* [What the task requires] Find every line below where the word "tallyVotes" occurs, then give how many you found and nothing else.

* [Materials provided]
━━━
(* ===== verification/Vote.v ===== *)
(** * core/consensus: votes, proposals, attestations and quorums (vote.go)

    Go visits a map in an order of its own; [MapOrder] is that order, and the
    only thing known of it is that every entry is visited once. *)

From S2P Require Import Prelude GoBytes Errors Platform Tx.

Class MapOrder : Type :=
  { map_iter : forall {A : Type}, gmap (arr 32) A -> list (arr 32 * A) }.

Class MapOrderLaws `{MapOrder} : Prop :=
  { map_iter_perm : forall A (m : gmap (arr 32) A), map_iter m ≡ₚ map_to_list m }.

Module vote.

Definition VotePrevote : Z := 1.
Definition VotePrecommit : Z := 2.

Record Vote : Type := mkVote
  { VType : Z;
    VHeight : Z;
    VRound : Z;
    VBlockHash : arr 32;      (* all zeros: a nil vote *)
    VValidatorPK : arr 32;
    VSig : arr 64 }.

#[export] Instance Vote_eq_dec : EqDecision Vote.
Proof. solve_decision. Defined.

Definition Serialize (v : Vote) : bytes :=
  [byte_of_Z (VType v)] ++ put64 (VHeight v) ++ put32 (VRound v) ++ VBlockHash v ++ VValidatorPK v ++ VSig v.

Definition DeserializeVote (data : bytes) : res Vote :=
  if negb (zlen data =? 141) then failf "invalid vote length" else
  let* ty := index data 0 in
  let* h := u64_at data 1 in
  let* r := u32_at data 9 in
  let* bh := slice data 13 45 in
  let* pk := slice data 45 77 in
  let* sg := slice data 77 141 in
  Ok (mkVote (byte_to_Z ty) h r (mk_arr 32 bh) (mk_arr 32 pk) (mk_arr 64 sg)).

Definition chainOrDefault (chainID : bytes) : bytes :=
  if decide (chainID = []) then tx.DefaultChainID else chainID.

Definition VoteSignBytesForChain (v : Vote) (chainID : bytes) : bytes :=
  let chainID := chainOrDefault chainID in
  str "FRG_VOTE_V1" ++ [x00] ++ put16 (wrap16 (zlen chainID)) ++ chainID ++ [byte_of_Z (VType v)] ++
  put64 (VHeight v) ++ put32 (VRound v) ++ VBlockHash v.

Definition VoteSignBytes (v : Vote) : bytes := VoteSignBytesForChain v tx.DefaultChainID.

Record AttestationSet : Type := mkAttestationSet
  { AHeight : Z;
    ARound : Z;
    ABlockHash : arr 32;
    AVotes : list Vote }.

#[export] Instance AttestationSet_eq_dec : EqDecision AttestationSet.
Proof. solve_decision. Defined.

Definition emptyAttestation : AttestationSet := mkAttestationSet 0 0 (zero_arr 32) [].

Record BlockProposal : Type := mkBlockProposal
  { PHeight : Z;
    PRound : Z;
    ProposerPK : arr 32;
    PPrevStateRoot : arr 32;
    PTxs : list tx.Tx;
    PrevAttestations : AttestationSet;
    ProposerSig : arr 64 }.

Definition maxProposalVotes : Z := 4096.
Definition maxProposalTxs : Z := 65536.

Section Codec.
Context `{Platform}.

Definition VerifyVoteForChain (v : Vote) (chainID : bytes) : bool :=
  if negb (VType v =? VotePrevote) && negb (VType v =? VotePrecommit) then false else
  keys.Verify (VValidatorPK v) (VoteSignBytesForChain v chainID) (VSig v).

Definition VerifyVote (v : Vote) : bool := VerifyVoteForChain v tx.DefaultChainID.

(** ** Proposals *)

(** All fields but the signature. *)
Definition serializeProposalBody (p : BlockProposal) : res bytes :=
  let a := PrevAttestations p in
  if zlen (AVotes a) >? maxProposalVotes then failf "proposal vote count exceeds 4096" else
  if zlen (PTxs p) >? maxProposalTxs then failf "proposal transaction count exceeds 65536" else
  let head := put64 (PHeight p) ++ put32 (PRound p) ++ ProposerPK p ++ PPrevStateRoot p ++
    put64 (AHeight a) ++ put32 (ARound a) ++ ABlockHash a ++ put32 (wrap32 (zlen (AVotes a))) ++
    concat (map Serialize (AVotes a)) ++ put32 (wrap32 (zlen (PTxs p))) in
  if zlen (PTxs p) >? 0 then
    let* txBytes := tx.SerializeBatch (PTxs p) in Ok (head ++ txBytes)
  else Ok head.

(** The domain is copied into twelve bytes, which drops its version.  An error of
    the body's encoder is ignored; what is signed then has no body. *)
Definition ProposalSignBytesForChain (p : BlockProposal) (chainID : bytes) : res bytes :=
  let* body := match serializeProposalBody p with
               | Ok body => Ok body
               | Err _ => Ok []
               | Panic => Panic
               end in
  let chainID := chainOrDefault chainID in
  Ok (take 12 (str "FRG_PROPOSAL_V1" ++ [x00]) ++ put16 (wrap16 (zlen chainID)) ++ chainID ++ body).

Definition ProposalSignBytes (p : BlockProposal) : res bytes := ProposalSignBytesForChain p tx.DefaultChainID.

Definition BlockHashForChain (p : BlockProposal) (chainID : bytes) : res (arr 32) :=
  let* b := ProposalSignBytesForChain p chainID in Ok (hash.Hash b).

Definition BlockHash (p : BlockProposal) : res (arr 32) := BlockHashForChain p tx.DefaultChainID.

Definition VerifyProposalForChain (p : BlockProposal) (chainID : bytes) : res bool :=
  let* b := ProposalSignBytesForChain p chainID in Ok (keys.Verify (ProposerPK p) b (ProposerSig p)).

Definition SerializeProposal (p : BlockProposal) : res bytes :=
  let* body := serializeProposalBody p in Ok (ProposerSig p ++ body).

(** [n] votes from position [off]; the votes and the position after them. *)
Fixpoint votesLoop (n : nat) (body : bytes) (off : Z) : res (list Vote * Z) :=
  match n with
  | O => Ok ([], off)
  | S n =>
    if off + 141 >? zlen body then failf "truncated vote" else
    let* raw := slice body off (off + 141) in
    let* v := DeserializeVote raw in
    let* '(vs, off) := votesLoop n body (off + 141) in
    Ok (v :: vs, off)
  end.

Definition proposalTxs (body : bytes) (off : Z) : res (list tx.Tx) :=
  if off + 4 >? zlen body then failf "missing tx count" else
  let* txCount := u32_at body off in
  let off := off + 4 in
  if txCount >? maxProposalTxs then failf "proposal transaction count exceeds 65536" else
  if txCount =? 0 then
    if negb (off =? zlen body) then failf "trailing bytes after empty tx list" else Ok []
  else
    if off >=? zlen body then failf "missing tx batch" else
    let* raw := slice body off (zlen body) in
    let* txs := tx.DeserializeBatch raw in
    if negb (zlen txs =? txCount) then failf "tx count mismatch" else Ok txs.

Definition DeserializeProposal (data : bytes) : res BlockProposal :=
  if zlen data <? 64 + 8 + 4 + 32 + 32 + 8 + 4 + 32 + 4 then failf "proposal too short" else
  let* sig := slice data 0 64 in
  let* body := slice data 64 (zlen data) in
  let* height := u64_at body 0 in
  let* round := u32_at body 8 in
  let* proposer := slice body 12 44 in
  let* prev := slice body 44 76 in
  let* aHeight := u64_at body 76 in
  let* aRound := u32_at body 84 in
  let* aHash := slice body 88 120 in
  let* voteCount := u32_at body 120 in
  if (voteCount >? maxProposalVotes) || (voteCount >? (zlen body - 124) / 141)
  then failf "proposal vote count exceeds payload bounds" else
  let* '(votes, off) := votesLoop (Z.to_nat voteCount) body 124 in
  let* txs := proposalTxs body off in
  Ok (mkBlockProposal height round (mk_arr 32 proposer) (mk_arr 32 prev) txs
        (mkAttestationSet aHeight aRound (mk_arr 32 aHash) votes) (mk_arr 64 sig)).

(** ** Attestations *)

(** The loop over validators: the stake of each and the total. *)
Definition attestationStakes (validators : list (arr 32)) (stakes : list (option Z)) :
    res (gmap (arr 32) Z * Z) :=
  foldM (fun '(m, total) '(i, pk) =>
    let* s := index stakes (Z.of_nat i) in
    match s with
    | None => failf "invalid validator stake"
    | Some s => if s <? 0 then failf "invalid validator stake" else Ok (<[pk := s]> m, total + s)
    end) (∅, 0) (imap (fun i pk => (i, pk)) validators).

(** One vote of the attestation: the validators seen so far and their stake. *)
Definition attestationVote (a : AttestationSet) (stakeMap : gmap (arr 32) Z) (chainID : bytes)
    (acc : gset (arr 32) * Z) (v : Vote) : res (gset (arr 32) * Z) :=
  let '(seen, voted) := acc in
  if negb (VType v =? VotePrecommit) || negb (VHeight v =? AHeight a) || negb (VRound v =? ARound a) ||
     bool_decide (VBlockHash v <> ABlockHash a)
  then failf "attestation vote context mismatch" else
  match stakeMap !! VValidatorPK v with
  | None => failf "attestation contains non-validator vote"
  | Some stake =>
    if bool_decide (VValidatorPK v ∈ seen) then failf "attestation contains duplicate validator vote" else
    if negb (VerifyVoteForChain v chainID) then failf "attestation contains invalid vote signature" else
    Ok ({[VValidatorPK v]} ∪ seen, voted + stake)
  end.

Definition VerifyAttestationForChain (a : option AttestationSet) (validators : list (arr 32))
    (stakes : list (option Z)) (chainID : bytes) : res unit :=
  match a with
  | None => failf "empty attestation set"
  | Some a =>
    if zlen (AVotes a) =? 0 then failf "empty attestation set" else
    if negb (zlen validators =? zlen stakes) then failf "validator and stake sets are misaligned" else
    let* '(stakeMap, totalStake) := attestationStakes validators stakes in
    let* '(_, votedStake) := foldM (attestationVote a stakeMap chainID) (∅, 0) (AVotes a) in
    if (totalStake =? 0) || (votedStake * 3 <=? totalStake * 2)
    then failf "attestation does not reach quorum" else Ok tt
  end.

Definition VerifyAttestation (a : option AttestationSet) (validators : list (arr 32)) (stakes : list (option Z)) : res unit :=
  VerifyAttestationForChain a validators stakes tx.DefaultChainID.
End Codec.

(** ** Quorums *)
Section Quorum.
Context `{MapOrder}.

(** The stake of each validator and the total, the loop [QuorumReached] and
    [quorumBlock] begin with. *)
Definition stakeTable (validators : list (arr 32)) (stakes : list Z) : res (gmap (arr 32) Z * Z) :=
  foldM (fun '(m, total) '(i, pk) =>
    let* s := index stakes (Z.of_nat i) in Ok (<[pk := s]> m, total + s))
    (∅, 0) (imap (fun i pk => (i, pk)) validators).

Definition QuorumReached (voteMap : gmap (arr 32) Vote) (validators : list (arr 32)) (stakes : list Z) : res bool :=
  let* '(stakeMap, totalStake) := stakeTable validators stakes in
  let sumVoted := foldl (fun acc '(pk, _) =>
    match stakeMap !! pk with Some stake => acc + stake | None => acc end) 0 (map_iter voteMap) in
  Ok (sumVoted * 3 >? totalStake * 2).

(** Stake per block hash. *)
Definition tallyVote (stakeMap tally : gmap (arr 32) Z) (v : Vote) : gmap (arr 32) Z :=
  match stakeMap !! VValidatorPK v with
  | Some stake => <[VBlockHash v := default 0 (tally !! VBlockHash v) + stake]> tally
  | None => tally
  end.

Definition tallyVotes (stakeMap : gmap (arr 32) Z) (votes : list Vote) : gmap (arr 32) Z :=
  foldl (tallyVote stakeMap) ∅ votes.

(** The block with more than two thirds of the stake, if any. *)
Definition quorumBlock (votes : gmap (arr 32) Vote) (validators : list (arr 32)) (stakes : list Z) :
    res (option (arr 32)) :=
  let* '(stakeMap, totalStake) := stakeTable validators stakes in
  let tally := tallyVotes stakeMap (map snd (map_iter votes)) in
  Ok (fst <$> List.find (fun '(_, sum) => sum * 3 >? totalStake * 2) (map_iter tally)).

Definition vote_le (a b : Vote) : Prop := bytes_le (VValidatorPK a) (VValidatorPK b).
#[export] Instance vote_le_dec : RelDecision vote_le.
Proof. intros a b. unfold vote_le. apply _. Defined.

Definition attestationFromPrecommits (votes : gmap (arr 32) Vote) (blockHash : arr 32) : AttestationSet :=
  let chosen := List.filter (fun v => (VType v =? VotePrecommit) && bool_decide (VBlockHash v = blockHash))
                  (map snd (map_iter votes)) in
  match merge_sort vote_le chosen with
  | [] => mkAttestationSet 0 0 blockHash []
  | v :: vs => mkAttestationSet (VHeight v) (VRound v) blockHash (v :: vs)
  end.
End Quorum.
End vote.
━━━
* [Result of the task] 2